Gavin: What got you interested photography early on, and what were some early influences on you?
Paul: "Reading" Playboy magazine in the closet of my room when I was a kid was probably the first time I had the epiphany, "There are guys who get paid to take pictures like this!" Life is never the same once you realize that it's possible to get paid to just be awesome. Same thing happened with music. What most people don't know about me is that music is my first love in life. I played in orchestras, jazz bands, brass quintets, and lots of rock bands as a kid and in my 20s. In a nutshell, I gave up music in order to keep my now-ex-wife from freaking out. My wife at the time couldn't deal with me being gone to rehearsal and gigs all the time. I sold a bunch of music gear and bought a camera , thinking that would be a nice creative outlet that I could indulge in without the logistical implications of being in a working band. Moral of the story: If she won't help carry your amp to the gig, she's not the girl for you. Early influences were guys like Arny Freytag, Stephan Wayda (the two principle photographers for Playboy), and the great rock photographers, like Jim Marshal, Anton Corbin and Ross Halfin.
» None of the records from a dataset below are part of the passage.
(* ===== verification/DagSchedulerInv.v ===== *)
(** * The scheduler's invariant

    [queue_inv] relates the dependency counters and the ready queue to the set
    of steps that have completed; [sched_inv] adds the bookkeeping of
    dispatched, received and processed steps.  Every phase of the main loop
    preserves it. *)

From S2P Require Import Prelude GoStrings WorkflowTypes Dag DagCycle DagTopo ExprEngine WalState.
From S2P Require Import Effects Helpers Compound DagScheduler.

#[local] Open Scope Z_scope.

(** ** Crediting dependents *)

Lemma credit_fold l : forall pending ready,
  NoDup l -> (forall d, d ∈ l -> (d < length pending)%nat) ->
  let '(pending', ready') := fold_left credit l (pending, ready) in
  length pending' = length pending /\
  (forall d, pending' !! d = (fun p => if decide (d ∈ l) then p - 1 else p) <$> pending !! d) /\
  ready' = (ready ++ filter (fun d => pending !! d = Some 1) l)%list.
Proof.
  induction l as [|x l IH]; intros pending ready Hnd Hlt; cbn [fold_left].
  - split_done. split; [|by rewrite app_nil_r].
    intros d. destruct (pending !! d); [|done]. cbn. by rewrite decide_False by apply not_elem_of_nil.
  - apply NoDup_cons in Hnd as [Hx Hnd]. unfold credit at 2.
    destruct (lookup_lt_is_Some_2 pending x) as [p Hp]; [apply Hlt; left|].
    rewrite Hp. cbn [default from_option id].
    specialize (IH (<[x := p - 1]> pending)
      (if decide (p - 1 = 0) then (ready ++ [x])%list else ready) Hnd).
    rewrite length_insert in IH. specialize (IH (fun d Hd => Hlt d ltac:(by right))).
    destruct (fold_left credit l _) as [pending' ready']. destruct IH as (H1 & H2 & H3).
    split_done. split.
    + intros d. rewrite H2. destruct (decide (d = x)) as [->|Hne].
      * rewrite list_lookup_insert_eq by (apply Hlt; left). rewrite Hp. cbn.
        rewrite decide_False by done. by rewrite decide_True by left.
      * rewrite list_lookup_insert_ne by done. destruct (pending !! d); [|done]. cbn.
        f_equal. destruct (decide (d ∈ l)).
        -- by rewrite decide_True by by right.
        -- by rewrite decide_False by (rewrite elem_of_cons; tauto).
    + rewrite H3. rewrite filter_cons.
      assert (filter (fun d => <[x := p - 1]> pending !! d = Some 1) l
              = filter (fun d => pending !! d = Some 1) l) as ->.
      { clear -Hx. induction l as [|y l IH]; [done|]. rewrite !filter_cons.
        apply not_elem_of_cons in Hx as [Hxy Hx]. rewrite list_lookup_insert_ne by done.
        by rewrite IH. }
      destruct (decide (p - 1 = 0)).
      * rewrite decide_True by (rewrite Hp; f_equal; lia). by rewrite <- app_assoc.
      * rewrite decide_False; [done|]. rewrite Hp. intros [= ?]. lia.
Qed.

Lemma size_minus_one (X : gset nat) P idx :
  idx ∈ X -> idx ∉ P -> size (X ∖ P) = S (size (X ∖ ({[idx]} ∪ P))).
Proof.
  intros HX HP. assert (X ∖ P ≡ {[idx]} ∪ (X ∖ ({[idx]} ∪ P))) as Heq.
  { intros j. destruct (decide (j = idx)); set_solver. }
  rewrite Heq, size_union by set_solver. by rewrite size_singleton.
Qed.

Lemma minus_size_zero (X Y : gset nat) : size (X ∖ Y) = 0%nat <-> X ⊆ Y.
Proof.
  split.
  - intros H%size_empty_inv x Hx. destruct (decide (x ∈ Y)) as [|Hn]; [done|].
    exfalso. apply (not_elem_of_empty (C:=gset nat) x), H. by apply elem_of_difference.
  - intros H. apply size_empty_iff. set_solver.
Qed.

Lemma minus_other (X P : gset nat) idx : idx ∉ X -> X ∖ ({[idx]} ∪ P) = X ∖ P.
Proof. intros H. apply set_eq. intros j. destruct (decide (j = idx)); set_solver. Qed.

Lemma sub_singleton_union (X P : gset nat) idx : X ⊆ P -> X ⊆ {[idx]} ∪ P.
Proof. set_solver. Qed.
Lemma sub_singleton_inv (X P : gset nat) idx : idx ∉ X -> X ⊆ {[idx]} ∪ P -> X ⊆ P.
Proof. set_solver. Qed.

Section queue.
Context (g : depGraph) (g_wf : graph_wf g) (RS : gset nat).
Let n := nodeCount g.

(** [P] are the completed steps, [D] the dispatched ones and [RS] those
    restored from a checkpoint. *)
Record queue_inv (P D : gset nat) (pending : list Z) (ready : list nat) : Prop := {
  q_len : length pending = n;
  q_pending : forall i p, i ∉ RS -> pending !! i = Some p ->
    p = Z.of_nat (size (deps_of g i ∖ P));
  q_resumed : forall i p, i ∈ RS -> pending !! i = Some p -> p <= 0;
  q_nodup : NoDup ready;
  q_ready : forall i, i ∈ ready <->
    ((i < n)%nat /\ (i ∉ RS) /\ (i ∉ D) /\ deps_of g i ⊆ P)
}.

Lemma queue_inv_proper P P' D D' pending ready :
  P ≡ P' -> D ≡ D' -> queue_inv P D pending ready -> queue_inv P' D' pending ready.
Proof. by intros ->%leibniz_equiv ->%leibniz_equiv. Qed.

(** The completion of [idx] is propagated exactly once. *)
Lemma queue_propagate P D pending ready idx l :
  idx ∉ P -> (forall i, i ∈ D -> deps_of g i ⊆ P) -> NoDup l ->
  (forall d, d ∈ l -> idx ∈ deps_of g d) ->
  (forall d, d ∉ RS -> idx ∈ deps_of g d -> d ∈ l) ->
  queue_inv P D pending ready ->
  let '(pending', ready') := fold_left credit l (pending, ready) in
  queue_inv ({[idx]} ∪ P) D pending' ready'.
Proof using g_wf.
  intros Hidx HD Hndl Hmem Hall [Hlen Hpend Hres Hnd Hready].
  assert (forall d, d ∈ l -> (d < length pending)%nat) as Hlt.
  { intros d Hd%Hmem. rewrite Hlen. by apply (wf_range _ g_wf) in Hd as [_ ?]. }
  pose proof (credit_fold l pending ready Hndl Hlt) as HF.
  destruct (fold_left credit l (pending, ready)) as [pending' ready'].
  destruct HF as (H1 & H2 & ->).
  assert (forall d, d ∈ filter (fun d => pending !! d = Some 1) l ->
    (d ∉ RS) /\ idx ∈ deps_of g d /\ deps_of g d ⊆ {[idx]} ∪ P) as Hnew.
  { intros d [Hp Hd]%list_elem_of_filter. apply Hmem in Hd. destruct (decide (d ∈ RS)) as [Hr|Hr].
    - specialize (Hres d 1 Hr Hp). lia.
    - split_done. split_done. specialize (Hpend d 1 Hr Hp).
      rewrite (size_minus_one _ P idx) in Hpend by done.
      apply minus_size_zero. lia. }
  split.
  - by rewrite H1.
  - intros i p Hi. rewrite H2. destruct (pending !! i) as [q|] eqn:Eq; [|done]. cbn.
    intros [= <-]. specialize (Hpend i q Hi Eq). case_decide as Hil.
    + apply Hmem in Hil. rewrite (size_minus_one _ P idx) in Hpend by done. lia.
    + subst q. rewrite minus_other; [done|]. intros Hin. by apply Hil, Hall.
  - intros i p Hi. rewrite H2. destruct (pending !! i) as [q|] eqn:Eq; [|done]. cbn.
    intros [= <-]. specialize (Hres i q Hi Eq). case_decide; lia.
  - apply NoDup_app. split_done. split; [|by apply NoDup_filter].
    intros d Hd Hd'. destruct (Hnew d Hd') as (_ & Hin & _). apply Hready in Hd as (_ & _ & _ & Hsub).
    by apply Hidx, Hsub.
  - intros i. rewrite elem_of_app, Hready. split.
    + intros [(Ha & Hb & Hc & Hd)|Hi]; [split_and!; auto using sub_singleton_union|].
      destruct (Hnew i Hi) as (Ha & Hb & Hc). split_and!; try done.
      * by apply (wf_range _ g_wf) in Hb as [_ ?].
      * intros HiD. by apply Hidx, (HD i HiD).
    + intros (Ha & Hb & Hc & Hd). destruct (decide (idx ∈ deps_of g i)) as [Hin|Hin].
      * right. apply list_elem_of_filter. split; [|by apply Hall].
        destruct (lookup_lt_is_Some_2 pending i) as [p Hp]; [by rewrite Hlen|].
        rewrite Hp. f_equal. rewrite (Hpend i p Hb Hp), (size_minus_one _ P idx) by done.
        by rewrite (proj2 (minus_size_zero (deps_of g i) ({[idx]} ∪ P)) Hd).
      * left. split_and!; try done. by eapply sub_singleton_inv.
Qed.
End queue.

(** ** The scheduler *)

Lemma take_S_lookup {A} (l : list A) k x :
  l !! k = Some x -> take (S k) l = (take k l ++ [x])%list.
Proof. apply take_S_r. Qed.

Lemma NoDup_drop_not_take {A} (l : list A) k x :
  NoDup l -> l !! k = Some x -> (x ∉ take k l) /\ (x ∉ drop (S k) l).
Proof.
  intros Hnd Hk. pose proof (take_drop_middle l k x Hk) as Heq.
  rewrite <- Heq in Hnd. apply NoDup_app in Hnd as (_ & H1 & H2).
  apply NoDup_cons in H2 as [H2 _]. split; [|done].
  intros Hin. apply (H1 x Hin). left.
Qed.

(** Only the outputs of the dependencies matter for a step's input. *)
Lemma resolveInput_ext range g idx o1 o2 init :
  (forall i s, range i s ≡ₚ elements s) ->
  (forall d, d ∈ deps_of g idx -> o1 !! d = o2 !! d) ->
  resolveInput range g idx o1 init = resolveInput range g idx o2 init.
Proof.
  intros Hr Ho. unfold resolveInput.
  assert (forall d, d ∈ range idx (deps_of g idx) -> o1 !! d = o2 !! d) as Hd.
  { intros d. rewrite Hr, elem_of_elements. apply Ho. }
  assert (omap (fun d => o1 !! d) (insertion_sort (range idx (deps_of g idx)))
          = omap (fun d => o2 !! d) (insertion_sort (range idx (deps_of g idx)))) as Hom.
  { rewrite insertion_sort_eq. assert (forall d, d ∈ sort_ints (range idx (deps_of g idx)) ->
      o1 !! d = o2 !! d) as Hd'.
    { intros d. unfold sort_ints. rewrite merge_sort_Permutation. apply Hd. }
    induction (sort_ints (range idx (deps_of g idx))) as [|x l IH]; [done|]. cbn.
    rewrite (Hd' x) by left. rewrite IH; [done|]. intros d Hdl. apply Hd'. by right. }
  destruct (range idx (deps_of g idx)) as [|d [|d' l]]; [done| |by rewrite Hom].
  by rewrite (Hd d) by left.
Qed.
Gavin: How did that branch out into entertainment in general, and what inspired you to start covering it?
Paul: If I couldn't be on stage making music myself, photographing those who are was a very close second. I love great music and I love creating images of it being made. Photographing a musician in the throes of creating the sounds in his/her head can be a very intimate thing. It's almost like watching someone have sex. Creation is a sacred process. One day, I just got the idea that photographing bands would be kickass. I just started shooting the bands that lived near me in Logan. Those shoots went really well, and soon I had the balls to ask a few concert promoters if I could shoot some of their shows. The Kollective was the first to say, "Yes." On that first shoot for them, I was shooting Story Of The Year, and got, aside from some cool concert photos, a picture of the guitarist wagging his penis at the drummer; a real Kodak moment.
Gavin: You went to Utah State University and studied psychology. Did you branch out into the arts or journalism while you were there?
Paul: I was on track for a career in academia in the psychology world. My time was very filled up with my wife, two daughters and the research I was conducting. Photography was nothing more than a fun hobby on the side that I made a few bucks from here and there. The human condition has always been supremely fascinating to me – thus the psychology studies, thus the philosophy minor, thus my interest in photographing people and thus my interest in journalism. Though I love the work of great outdoor photographers, like Ansel Adams, I really don't give a shit about photographing waterfalls or wild animals.
Gavin: What influenced you to start up your own photography studio, and what made you decide to stay in Utah to do that?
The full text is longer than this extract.